:: Data for the task ::

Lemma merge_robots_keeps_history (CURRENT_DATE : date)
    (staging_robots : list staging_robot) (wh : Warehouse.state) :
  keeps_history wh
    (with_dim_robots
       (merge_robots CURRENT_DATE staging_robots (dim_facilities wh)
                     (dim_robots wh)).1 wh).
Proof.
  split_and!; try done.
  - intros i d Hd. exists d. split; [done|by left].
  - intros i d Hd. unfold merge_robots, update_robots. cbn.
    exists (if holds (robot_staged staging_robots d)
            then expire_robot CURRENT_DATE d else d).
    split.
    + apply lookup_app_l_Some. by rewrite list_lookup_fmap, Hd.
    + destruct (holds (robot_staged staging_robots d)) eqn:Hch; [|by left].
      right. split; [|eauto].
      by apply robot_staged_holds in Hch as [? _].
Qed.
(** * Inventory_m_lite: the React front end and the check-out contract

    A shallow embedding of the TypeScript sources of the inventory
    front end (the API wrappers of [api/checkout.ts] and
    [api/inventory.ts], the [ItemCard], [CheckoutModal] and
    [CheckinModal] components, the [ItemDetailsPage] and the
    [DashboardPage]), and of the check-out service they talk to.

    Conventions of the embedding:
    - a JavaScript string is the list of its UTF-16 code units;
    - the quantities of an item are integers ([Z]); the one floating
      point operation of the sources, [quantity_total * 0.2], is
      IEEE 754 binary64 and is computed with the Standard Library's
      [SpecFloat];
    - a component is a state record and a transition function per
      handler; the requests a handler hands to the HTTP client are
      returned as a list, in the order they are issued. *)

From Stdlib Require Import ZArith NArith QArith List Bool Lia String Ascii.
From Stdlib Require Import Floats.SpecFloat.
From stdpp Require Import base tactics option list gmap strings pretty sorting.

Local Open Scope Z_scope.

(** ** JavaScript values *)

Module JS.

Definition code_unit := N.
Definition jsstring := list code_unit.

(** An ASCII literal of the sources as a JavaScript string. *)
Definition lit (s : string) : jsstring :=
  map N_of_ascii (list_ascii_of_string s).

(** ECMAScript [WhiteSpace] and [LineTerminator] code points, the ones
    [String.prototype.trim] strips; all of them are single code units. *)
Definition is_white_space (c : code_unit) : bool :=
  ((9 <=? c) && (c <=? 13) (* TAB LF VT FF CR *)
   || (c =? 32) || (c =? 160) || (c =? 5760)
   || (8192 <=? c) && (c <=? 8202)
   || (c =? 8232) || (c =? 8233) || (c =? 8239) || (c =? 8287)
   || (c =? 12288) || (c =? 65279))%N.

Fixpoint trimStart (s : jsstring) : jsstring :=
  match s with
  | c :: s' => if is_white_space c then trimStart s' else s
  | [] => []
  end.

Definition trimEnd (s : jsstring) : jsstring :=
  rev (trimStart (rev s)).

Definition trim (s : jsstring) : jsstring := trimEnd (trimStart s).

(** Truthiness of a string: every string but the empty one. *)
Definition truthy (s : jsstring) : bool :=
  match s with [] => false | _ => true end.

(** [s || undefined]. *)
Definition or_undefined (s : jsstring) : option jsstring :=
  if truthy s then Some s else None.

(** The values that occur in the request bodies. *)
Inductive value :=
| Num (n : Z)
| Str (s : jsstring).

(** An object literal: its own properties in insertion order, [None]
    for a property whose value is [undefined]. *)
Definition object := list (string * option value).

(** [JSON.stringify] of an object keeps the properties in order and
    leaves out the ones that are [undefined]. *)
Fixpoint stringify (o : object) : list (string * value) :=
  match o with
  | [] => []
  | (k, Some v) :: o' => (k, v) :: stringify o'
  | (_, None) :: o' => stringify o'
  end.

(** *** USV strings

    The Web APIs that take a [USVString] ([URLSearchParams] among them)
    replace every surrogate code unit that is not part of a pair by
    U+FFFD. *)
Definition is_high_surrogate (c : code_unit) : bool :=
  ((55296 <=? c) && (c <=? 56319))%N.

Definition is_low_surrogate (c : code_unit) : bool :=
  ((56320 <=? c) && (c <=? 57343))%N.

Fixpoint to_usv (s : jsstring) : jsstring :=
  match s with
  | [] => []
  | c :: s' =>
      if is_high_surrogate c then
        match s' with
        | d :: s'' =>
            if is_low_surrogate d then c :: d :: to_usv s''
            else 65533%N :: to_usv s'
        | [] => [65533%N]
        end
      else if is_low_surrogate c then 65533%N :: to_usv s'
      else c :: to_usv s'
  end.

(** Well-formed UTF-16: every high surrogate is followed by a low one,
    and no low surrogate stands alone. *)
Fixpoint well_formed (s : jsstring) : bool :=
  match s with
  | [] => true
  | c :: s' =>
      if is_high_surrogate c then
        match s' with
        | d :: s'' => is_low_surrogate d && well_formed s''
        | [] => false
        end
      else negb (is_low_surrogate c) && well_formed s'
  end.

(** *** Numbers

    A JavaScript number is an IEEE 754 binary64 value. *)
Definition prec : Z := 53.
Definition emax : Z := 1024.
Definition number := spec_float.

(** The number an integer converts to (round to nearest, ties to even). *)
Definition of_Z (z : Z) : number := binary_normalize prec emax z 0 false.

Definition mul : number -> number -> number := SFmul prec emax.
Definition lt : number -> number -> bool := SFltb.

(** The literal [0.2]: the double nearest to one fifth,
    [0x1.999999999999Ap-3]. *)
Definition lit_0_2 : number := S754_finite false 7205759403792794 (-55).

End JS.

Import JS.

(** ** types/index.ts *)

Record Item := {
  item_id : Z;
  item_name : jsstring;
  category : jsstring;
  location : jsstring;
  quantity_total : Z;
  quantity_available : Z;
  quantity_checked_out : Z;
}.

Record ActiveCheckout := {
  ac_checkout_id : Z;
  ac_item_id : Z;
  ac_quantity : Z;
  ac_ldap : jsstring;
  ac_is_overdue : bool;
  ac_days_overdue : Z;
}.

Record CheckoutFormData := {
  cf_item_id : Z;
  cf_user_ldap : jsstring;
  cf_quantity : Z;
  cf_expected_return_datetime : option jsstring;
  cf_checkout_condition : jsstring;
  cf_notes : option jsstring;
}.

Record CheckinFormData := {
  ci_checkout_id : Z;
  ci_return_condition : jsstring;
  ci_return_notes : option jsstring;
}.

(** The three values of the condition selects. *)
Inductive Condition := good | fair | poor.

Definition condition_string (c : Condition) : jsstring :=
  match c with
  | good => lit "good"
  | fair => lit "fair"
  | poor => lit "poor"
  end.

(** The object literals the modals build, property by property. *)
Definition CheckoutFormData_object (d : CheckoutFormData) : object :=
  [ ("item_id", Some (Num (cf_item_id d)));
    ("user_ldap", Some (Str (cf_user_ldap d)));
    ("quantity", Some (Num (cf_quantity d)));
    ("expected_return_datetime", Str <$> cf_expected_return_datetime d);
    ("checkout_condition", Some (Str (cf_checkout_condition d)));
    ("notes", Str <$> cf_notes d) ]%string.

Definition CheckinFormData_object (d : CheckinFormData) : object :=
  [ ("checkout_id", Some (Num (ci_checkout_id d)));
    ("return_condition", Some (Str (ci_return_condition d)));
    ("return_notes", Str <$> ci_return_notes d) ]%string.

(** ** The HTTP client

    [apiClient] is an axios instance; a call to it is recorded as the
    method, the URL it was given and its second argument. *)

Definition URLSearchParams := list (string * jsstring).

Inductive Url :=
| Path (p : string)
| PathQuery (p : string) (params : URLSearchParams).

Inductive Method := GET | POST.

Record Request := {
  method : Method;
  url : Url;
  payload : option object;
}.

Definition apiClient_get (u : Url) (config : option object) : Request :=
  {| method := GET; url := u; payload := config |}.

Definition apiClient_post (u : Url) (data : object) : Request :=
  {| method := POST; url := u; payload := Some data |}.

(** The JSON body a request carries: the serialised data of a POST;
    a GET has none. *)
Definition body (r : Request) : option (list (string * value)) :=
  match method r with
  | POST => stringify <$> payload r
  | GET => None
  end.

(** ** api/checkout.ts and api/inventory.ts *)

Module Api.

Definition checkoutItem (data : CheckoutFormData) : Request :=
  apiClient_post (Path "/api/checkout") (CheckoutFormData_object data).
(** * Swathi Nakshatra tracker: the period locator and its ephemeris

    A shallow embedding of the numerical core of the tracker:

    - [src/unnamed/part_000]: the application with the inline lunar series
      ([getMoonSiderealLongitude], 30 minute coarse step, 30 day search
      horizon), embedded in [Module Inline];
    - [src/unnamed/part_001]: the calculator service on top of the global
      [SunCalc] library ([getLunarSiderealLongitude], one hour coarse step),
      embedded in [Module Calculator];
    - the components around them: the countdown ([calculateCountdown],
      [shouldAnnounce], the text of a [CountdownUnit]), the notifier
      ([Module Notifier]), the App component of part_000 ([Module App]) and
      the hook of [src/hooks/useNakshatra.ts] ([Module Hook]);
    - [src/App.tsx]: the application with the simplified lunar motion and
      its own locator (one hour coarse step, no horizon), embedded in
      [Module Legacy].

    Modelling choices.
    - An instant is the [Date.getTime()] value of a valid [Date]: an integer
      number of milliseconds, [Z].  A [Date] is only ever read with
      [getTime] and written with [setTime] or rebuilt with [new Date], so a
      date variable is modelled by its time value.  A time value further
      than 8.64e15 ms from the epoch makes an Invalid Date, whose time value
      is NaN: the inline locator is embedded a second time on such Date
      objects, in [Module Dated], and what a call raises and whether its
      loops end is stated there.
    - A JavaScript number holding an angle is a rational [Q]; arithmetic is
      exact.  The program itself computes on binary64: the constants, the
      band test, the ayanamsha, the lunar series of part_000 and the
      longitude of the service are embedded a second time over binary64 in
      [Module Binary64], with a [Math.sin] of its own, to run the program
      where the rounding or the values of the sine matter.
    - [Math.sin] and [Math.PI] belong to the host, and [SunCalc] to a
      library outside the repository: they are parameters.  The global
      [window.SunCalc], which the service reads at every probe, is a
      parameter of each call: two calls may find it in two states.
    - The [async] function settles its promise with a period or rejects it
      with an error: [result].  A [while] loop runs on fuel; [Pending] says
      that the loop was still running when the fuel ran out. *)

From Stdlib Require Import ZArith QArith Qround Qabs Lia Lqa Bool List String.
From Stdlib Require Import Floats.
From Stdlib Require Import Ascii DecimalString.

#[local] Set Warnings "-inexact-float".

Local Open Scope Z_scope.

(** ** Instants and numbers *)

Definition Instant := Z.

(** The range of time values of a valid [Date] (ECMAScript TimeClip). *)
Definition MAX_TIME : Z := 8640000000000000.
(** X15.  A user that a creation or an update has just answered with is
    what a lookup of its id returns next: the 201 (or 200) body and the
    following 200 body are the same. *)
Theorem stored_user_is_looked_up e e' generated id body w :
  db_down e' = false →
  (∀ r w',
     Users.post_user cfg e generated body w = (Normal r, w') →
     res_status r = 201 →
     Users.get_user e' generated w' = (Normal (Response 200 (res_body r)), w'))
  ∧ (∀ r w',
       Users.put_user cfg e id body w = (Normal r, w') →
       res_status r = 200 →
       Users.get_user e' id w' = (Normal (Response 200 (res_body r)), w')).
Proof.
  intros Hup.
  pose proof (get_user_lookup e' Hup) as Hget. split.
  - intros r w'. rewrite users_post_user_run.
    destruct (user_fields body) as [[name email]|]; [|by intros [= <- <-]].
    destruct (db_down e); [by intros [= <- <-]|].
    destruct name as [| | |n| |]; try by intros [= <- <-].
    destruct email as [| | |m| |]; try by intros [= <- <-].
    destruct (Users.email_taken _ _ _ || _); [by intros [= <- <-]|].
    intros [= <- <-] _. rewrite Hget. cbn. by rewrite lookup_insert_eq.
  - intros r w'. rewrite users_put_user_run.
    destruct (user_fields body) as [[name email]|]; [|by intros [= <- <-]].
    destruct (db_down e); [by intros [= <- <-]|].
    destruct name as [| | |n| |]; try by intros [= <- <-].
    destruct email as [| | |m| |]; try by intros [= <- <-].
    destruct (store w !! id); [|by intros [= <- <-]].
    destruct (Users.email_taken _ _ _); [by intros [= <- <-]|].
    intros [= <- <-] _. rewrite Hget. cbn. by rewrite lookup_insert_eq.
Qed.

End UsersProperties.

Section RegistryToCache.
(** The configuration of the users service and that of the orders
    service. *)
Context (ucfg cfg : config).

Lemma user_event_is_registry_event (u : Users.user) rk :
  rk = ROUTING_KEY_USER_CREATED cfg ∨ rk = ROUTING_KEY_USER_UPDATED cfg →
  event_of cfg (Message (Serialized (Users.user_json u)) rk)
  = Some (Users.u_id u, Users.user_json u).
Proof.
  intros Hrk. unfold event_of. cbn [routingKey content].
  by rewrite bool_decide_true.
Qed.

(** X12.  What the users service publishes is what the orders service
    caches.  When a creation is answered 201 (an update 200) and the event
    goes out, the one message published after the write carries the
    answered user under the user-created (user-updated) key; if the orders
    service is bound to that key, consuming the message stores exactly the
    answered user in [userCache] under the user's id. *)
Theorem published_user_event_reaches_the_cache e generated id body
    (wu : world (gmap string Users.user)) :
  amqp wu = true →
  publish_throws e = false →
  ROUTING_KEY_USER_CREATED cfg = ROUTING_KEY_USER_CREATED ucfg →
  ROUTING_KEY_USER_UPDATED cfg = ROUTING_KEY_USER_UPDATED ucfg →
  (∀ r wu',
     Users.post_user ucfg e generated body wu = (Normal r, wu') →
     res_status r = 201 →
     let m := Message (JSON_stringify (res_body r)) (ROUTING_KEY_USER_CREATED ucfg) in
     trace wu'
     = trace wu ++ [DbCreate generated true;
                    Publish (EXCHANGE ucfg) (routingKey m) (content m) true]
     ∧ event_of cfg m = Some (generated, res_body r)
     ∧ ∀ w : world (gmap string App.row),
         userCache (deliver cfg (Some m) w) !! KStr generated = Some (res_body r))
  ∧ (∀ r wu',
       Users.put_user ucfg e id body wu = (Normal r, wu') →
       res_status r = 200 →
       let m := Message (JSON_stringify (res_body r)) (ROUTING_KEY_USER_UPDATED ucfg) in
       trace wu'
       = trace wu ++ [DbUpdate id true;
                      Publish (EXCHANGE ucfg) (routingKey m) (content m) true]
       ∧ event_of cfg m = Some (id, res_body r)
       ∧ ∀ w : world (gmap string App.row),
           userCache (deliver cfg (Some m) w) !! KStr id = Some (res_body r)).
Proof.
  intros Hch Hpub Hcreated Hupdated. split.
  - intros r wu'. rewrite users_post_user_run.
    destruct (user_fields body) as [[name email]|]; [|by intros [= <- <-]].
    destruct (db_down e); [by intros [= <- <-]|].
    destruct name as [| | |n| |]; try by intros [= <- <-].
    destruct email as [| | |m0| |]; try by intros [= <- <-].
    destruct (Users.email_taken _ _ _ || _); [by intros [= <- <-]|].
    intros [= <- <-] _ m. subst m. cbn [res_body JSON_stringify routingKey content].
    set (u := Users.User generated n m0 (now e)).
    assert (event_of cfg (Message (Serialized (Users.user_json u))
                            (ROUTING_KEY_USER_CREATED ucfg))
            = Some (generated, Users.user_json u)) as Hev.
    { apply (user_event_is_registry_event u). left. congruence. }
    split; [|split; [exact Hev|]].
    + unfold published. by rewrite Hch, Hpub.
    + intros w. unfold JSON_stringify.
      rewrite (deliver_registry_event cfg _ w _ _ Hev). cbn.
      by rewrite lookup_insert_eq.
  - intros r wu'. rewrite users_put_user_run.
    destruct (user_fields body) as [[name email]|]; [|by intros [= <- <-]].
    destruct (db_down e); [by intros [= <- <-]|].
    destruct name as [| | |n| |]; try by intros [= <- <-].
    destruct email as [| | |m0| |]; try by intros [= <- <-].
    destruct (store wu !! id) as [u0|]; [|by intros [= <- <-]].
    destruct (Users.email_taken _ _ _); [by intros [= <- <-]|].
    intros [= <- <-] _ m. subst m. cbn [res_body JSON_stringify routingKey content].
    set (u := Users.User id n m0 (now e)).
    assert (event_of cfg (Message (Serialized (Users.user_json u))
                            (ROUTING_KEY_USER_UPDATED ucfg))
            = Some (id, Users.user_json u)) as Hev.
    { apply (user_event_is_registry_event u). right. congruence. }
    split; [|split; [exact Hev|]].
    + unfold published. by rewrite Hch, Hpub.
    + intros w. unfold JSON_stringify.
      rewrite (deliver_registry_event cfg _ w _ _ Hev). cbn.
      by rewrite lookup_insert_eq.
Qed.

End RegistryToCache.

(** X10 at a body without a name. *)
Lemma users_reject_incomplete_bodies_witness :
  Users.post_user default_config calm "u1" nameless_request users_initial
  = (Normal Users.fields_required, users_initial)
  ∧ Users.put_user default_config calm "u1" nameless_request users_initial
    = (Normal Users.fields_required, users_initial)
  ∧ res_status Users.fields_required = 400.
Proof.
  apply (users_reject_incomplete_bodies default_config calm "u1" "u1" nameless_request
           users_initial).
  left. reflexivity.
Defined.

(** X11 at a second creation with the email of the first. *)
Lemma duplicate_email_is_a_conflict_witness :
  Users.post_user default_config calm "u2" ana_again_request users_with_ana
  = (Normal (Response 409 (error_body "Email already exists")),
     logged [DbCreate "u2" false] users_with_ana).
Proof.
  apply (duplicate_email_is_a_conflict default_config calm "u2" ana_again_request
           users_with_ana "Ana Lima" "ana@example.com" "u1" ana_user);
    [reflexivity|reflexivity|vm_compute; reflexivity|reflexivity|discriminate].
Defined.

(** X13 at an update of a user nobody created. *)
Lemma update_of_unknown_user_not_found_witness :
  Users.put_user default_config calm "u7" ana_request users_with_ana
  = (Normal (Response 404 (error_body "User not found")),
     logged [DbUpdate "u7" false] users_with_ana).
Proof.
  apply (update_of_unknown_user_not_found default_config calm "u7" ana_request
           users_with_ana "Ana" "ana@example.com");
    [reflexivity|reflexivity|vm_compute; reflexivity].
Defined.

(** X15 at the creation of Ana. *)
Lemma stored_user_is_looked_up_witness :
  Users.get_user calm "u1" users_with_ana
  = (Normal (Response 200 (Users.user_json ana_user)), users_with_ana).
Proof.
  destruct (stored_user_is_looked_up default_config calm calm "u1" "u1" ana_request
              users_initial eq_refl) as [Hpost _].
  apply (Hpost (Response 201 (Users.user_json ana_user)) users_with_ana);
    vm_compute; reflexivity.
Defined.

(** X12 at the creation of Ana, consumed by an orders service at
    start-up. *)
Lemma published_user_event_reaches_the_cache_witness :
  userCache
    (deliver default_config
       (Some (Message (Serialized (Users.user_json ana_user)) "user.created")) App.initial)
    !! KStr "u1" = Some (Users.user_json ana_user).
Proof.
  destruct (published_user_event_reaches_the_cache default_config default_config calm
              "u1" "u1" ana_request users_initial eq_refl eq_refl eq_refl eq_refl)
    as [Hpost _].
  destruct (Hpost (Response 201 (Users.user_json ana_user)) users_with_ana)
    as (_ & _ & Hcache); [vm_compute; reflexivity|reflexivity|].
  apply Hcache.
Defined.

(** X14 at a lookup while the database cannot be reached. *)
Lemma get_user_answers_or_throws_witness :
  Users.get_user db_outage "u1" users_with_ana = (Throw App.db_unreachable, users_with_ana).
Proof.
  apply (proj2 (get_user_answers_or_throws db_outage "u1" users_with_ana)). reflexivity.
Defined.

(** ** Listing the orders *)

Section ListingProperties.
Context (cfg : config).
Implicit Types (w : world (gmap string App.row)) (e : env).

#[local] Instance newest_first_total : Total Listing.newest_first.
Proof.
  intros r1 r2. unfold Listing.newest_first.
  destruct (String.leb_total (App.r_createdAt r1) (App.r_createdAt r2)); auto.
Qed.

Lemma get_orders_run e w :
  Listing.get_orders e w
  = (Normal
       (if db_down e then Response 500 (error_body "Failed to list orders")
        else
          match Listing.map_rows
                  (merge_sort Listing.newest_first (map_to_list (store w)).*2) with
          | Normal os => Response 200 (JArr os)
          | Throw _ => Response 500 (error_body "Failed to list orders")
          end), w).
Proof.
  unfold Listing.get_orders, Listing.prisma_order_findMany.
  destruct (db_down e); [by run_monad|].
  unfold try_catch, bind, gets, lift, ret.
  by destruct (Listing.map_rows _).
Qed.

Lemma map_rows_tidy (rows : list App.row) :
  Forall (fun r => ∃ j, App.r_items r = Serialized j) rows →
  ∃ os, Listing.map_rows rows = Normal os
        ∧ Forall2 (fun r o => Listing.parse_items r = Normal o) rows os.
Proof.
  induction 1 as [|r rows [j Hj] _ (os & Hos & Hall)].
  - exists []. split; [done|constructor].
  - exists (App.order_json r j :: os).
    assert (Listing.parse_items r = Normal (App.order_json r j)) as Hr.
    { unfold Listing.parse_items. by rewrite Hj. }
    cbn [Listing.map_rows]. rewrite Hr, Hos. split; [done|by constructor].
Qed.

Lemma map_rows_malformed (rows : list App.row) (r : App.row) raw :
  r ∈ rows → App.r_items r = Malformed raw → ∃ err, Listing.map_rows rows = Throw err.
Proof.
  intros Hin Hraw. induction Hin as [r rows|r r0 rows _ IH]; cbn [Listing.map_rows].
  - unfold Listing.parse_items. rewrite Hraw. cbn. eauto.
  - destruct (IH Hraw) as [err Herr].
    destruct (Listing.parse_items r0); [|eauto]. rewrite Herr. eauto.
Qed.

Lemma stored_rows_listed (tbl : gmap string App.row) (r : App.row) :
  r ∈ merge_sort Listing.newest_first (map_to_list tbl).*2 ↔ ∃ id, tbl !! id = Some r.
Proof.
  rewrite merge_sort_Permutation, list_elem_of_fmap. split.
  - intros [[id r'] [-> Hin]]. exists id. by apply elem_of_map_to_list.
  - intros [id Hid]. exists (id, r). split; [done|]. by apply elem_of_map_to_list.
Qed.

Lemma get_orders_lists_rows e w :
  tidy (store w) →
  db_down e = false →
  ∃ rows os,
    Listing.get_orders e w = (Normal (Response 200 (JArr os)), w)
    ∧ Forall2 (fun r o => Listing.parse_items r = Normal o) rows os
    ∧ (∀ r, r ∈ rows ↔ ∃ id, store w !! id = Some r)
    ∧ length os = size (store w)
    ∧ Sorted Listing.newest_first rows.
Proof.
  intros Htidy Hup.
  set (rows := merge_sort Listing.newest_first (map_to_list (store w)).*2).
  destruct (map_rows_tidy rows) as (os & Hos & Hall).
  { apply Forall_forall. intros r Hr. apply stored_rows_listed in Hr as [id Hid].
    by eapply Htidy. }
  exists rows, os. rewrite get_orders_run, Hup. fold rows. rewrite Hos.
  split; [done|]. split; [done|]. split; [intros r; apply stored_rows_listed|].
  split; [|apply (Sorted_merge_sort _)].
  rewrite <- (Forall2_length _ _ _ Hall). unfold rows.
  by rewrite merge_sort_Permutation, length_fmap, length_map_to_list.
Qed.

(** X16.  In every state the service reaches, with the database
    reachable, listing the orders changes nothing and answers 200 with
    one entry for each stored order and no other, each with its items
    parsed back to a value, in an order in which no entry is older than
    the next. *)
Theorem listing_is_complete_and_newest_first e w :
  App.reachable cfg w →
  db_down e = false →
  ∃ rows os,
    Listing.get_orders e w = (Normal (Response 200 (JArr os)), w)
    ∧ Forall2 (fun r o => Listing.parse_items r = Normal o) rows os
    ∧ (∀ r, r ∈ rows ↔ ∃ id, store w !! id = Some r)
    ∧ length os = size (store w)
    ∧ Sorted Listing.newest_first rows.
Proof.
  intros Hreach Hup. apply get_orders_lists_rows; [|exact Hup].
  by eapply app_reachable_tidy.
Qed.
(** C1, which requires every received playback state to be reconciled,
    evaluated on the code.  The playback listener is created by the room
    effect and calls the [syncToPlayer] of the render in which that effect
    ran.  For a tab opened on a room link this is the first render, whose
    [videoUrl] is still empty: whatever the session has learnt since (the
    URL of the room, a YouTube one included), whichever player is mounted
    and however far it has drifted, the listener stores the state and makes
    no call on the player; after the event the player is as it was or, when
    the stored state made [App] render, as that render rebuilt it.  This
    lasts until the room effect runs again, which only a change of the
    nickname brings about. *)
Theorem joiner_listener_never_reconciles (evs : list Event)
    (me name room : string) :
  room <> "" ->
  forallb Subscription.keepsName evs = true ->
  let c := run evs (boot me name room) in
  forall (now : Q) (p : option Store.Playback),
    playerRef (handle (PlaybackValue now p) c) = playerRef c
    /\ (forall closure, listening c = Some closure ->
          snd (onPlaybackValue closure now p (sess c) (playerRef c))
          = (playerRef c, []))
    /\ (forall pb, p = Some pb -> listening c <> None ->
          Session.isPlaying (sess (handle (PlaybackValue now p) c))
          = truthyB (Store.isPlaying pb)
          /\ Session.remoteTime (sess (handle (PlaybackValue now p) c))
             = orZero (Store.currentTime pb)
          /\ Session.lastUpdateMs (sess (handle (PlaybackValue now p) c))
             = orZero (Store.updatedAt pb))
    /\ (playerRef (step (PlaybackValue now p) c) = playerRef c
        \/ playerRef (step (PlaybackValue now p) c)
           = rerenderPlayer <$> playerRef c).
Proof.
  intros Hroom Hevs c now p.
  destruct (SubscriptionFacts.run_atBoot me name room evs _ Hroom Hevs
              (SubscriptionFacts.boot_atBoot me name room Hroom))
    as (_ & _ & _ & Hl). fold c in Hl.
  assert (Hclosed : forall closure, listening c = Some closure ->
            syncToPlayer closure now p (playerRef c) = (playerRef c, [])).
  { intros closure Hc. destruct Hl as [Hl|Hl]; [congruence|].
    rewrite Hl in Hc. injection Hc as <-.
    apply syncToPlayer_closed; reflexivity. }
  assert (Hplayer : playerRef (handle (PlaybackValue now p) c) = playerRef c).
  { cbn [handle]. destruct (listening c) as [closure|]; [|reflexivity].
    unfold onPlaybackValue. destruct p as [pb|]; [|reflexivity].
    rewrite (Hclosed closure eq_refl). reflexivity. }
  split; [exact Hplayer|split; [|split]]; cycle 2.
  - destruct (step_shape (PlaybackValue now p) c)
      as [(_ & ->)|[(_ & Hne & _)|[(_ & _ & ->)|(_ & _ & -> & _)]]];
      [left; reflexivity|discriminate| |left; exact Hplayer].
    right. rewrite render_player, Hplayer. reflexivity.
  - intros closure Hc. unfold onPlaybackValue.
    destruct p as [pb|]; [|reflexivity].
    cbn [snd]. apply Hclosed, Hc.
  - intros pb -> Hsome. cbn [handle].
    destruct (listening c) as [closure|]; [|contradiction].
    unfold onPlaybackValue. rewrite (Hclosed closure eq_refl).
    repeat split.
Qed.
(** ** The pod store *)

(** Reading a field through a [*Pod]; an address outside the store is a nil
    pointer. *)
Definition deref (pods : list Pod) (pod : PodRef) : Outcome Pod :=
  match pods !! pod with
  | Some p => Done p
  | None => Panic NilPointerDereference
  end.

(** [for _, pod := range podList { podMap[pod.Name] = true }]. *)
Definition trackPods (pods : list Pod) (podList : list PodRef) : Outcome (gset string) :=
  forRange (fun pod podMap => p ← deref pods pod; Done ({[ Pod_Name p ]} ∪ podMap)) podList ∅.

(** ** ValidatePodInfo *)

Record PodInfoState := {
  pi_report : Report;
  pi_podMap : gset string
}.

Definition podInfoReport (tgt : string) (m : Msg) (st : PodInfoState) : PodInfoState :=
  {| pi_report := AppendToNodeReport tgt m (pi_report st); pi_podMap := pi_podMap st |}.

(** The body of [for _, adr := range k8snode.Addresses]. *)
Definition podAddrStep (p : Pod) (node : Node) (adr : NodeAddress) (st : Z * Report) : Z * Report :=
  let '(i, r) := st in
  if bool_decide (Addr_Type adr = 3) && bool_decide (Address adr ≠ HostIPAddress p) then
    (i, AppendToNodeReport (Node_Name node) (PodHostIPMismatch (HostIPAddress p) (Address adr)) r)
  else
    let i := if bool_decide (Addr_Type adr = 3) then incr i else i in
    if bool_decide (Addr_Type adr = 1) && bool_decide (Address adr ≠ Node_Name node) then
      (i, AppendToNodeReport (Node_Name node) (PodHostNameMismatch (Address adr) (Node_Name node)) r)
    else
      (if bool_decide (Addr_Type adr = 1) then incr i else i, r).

:::

Exercise aim =
From the records above, copy out the line with "is NaN: the", the line with "Definition Instant := Z.", and every line between them, word for word.

Answer =
      is NaN: the inline locator is embedded a second time on such Date
      objects, in [Module Dated], and what a call raises and whether its
      loops end is stated there.
    - A JavaScript number holding an angle is a rational [Q]; arithmetic is
      exact.  The program itself computes on binary64: the constants, the
      band test, the ayanamsha, the lunar series of part_000 and the
      longitude of the service are embedded a second time over binary64 in
      [Module Binary64], with a [Math.sin] of its own, to run the program
      where the rounding or the values of the sine matter.
    - [Math.sin] and [Math.PI] belong to the host, and [SunCalc] to a
      library outside the repository: they are parameters.  The global
      [window.SunCalc], which the service reads at every probe, is a
      parameter of each call: two calls may find it in two states.
    - The [async] function settles its promise with a period or rejects it
      with an error: [result].  A [while] loop runs on fuel; [Pending] says
      that the loop was still running when the fuel ran out. *)

From Stdlib Require Import ZArith QArith Qround Qabs Lia Lqa Bool List String.
From Stdlib Require Import Floats.
From Stdlib Require Import Ascii DecimalString.

#[local] Set Warnings "-inexact-float".

Local Open Scope Z_scope.

(** ** Instants and numbers *)

Definition Instant := Z.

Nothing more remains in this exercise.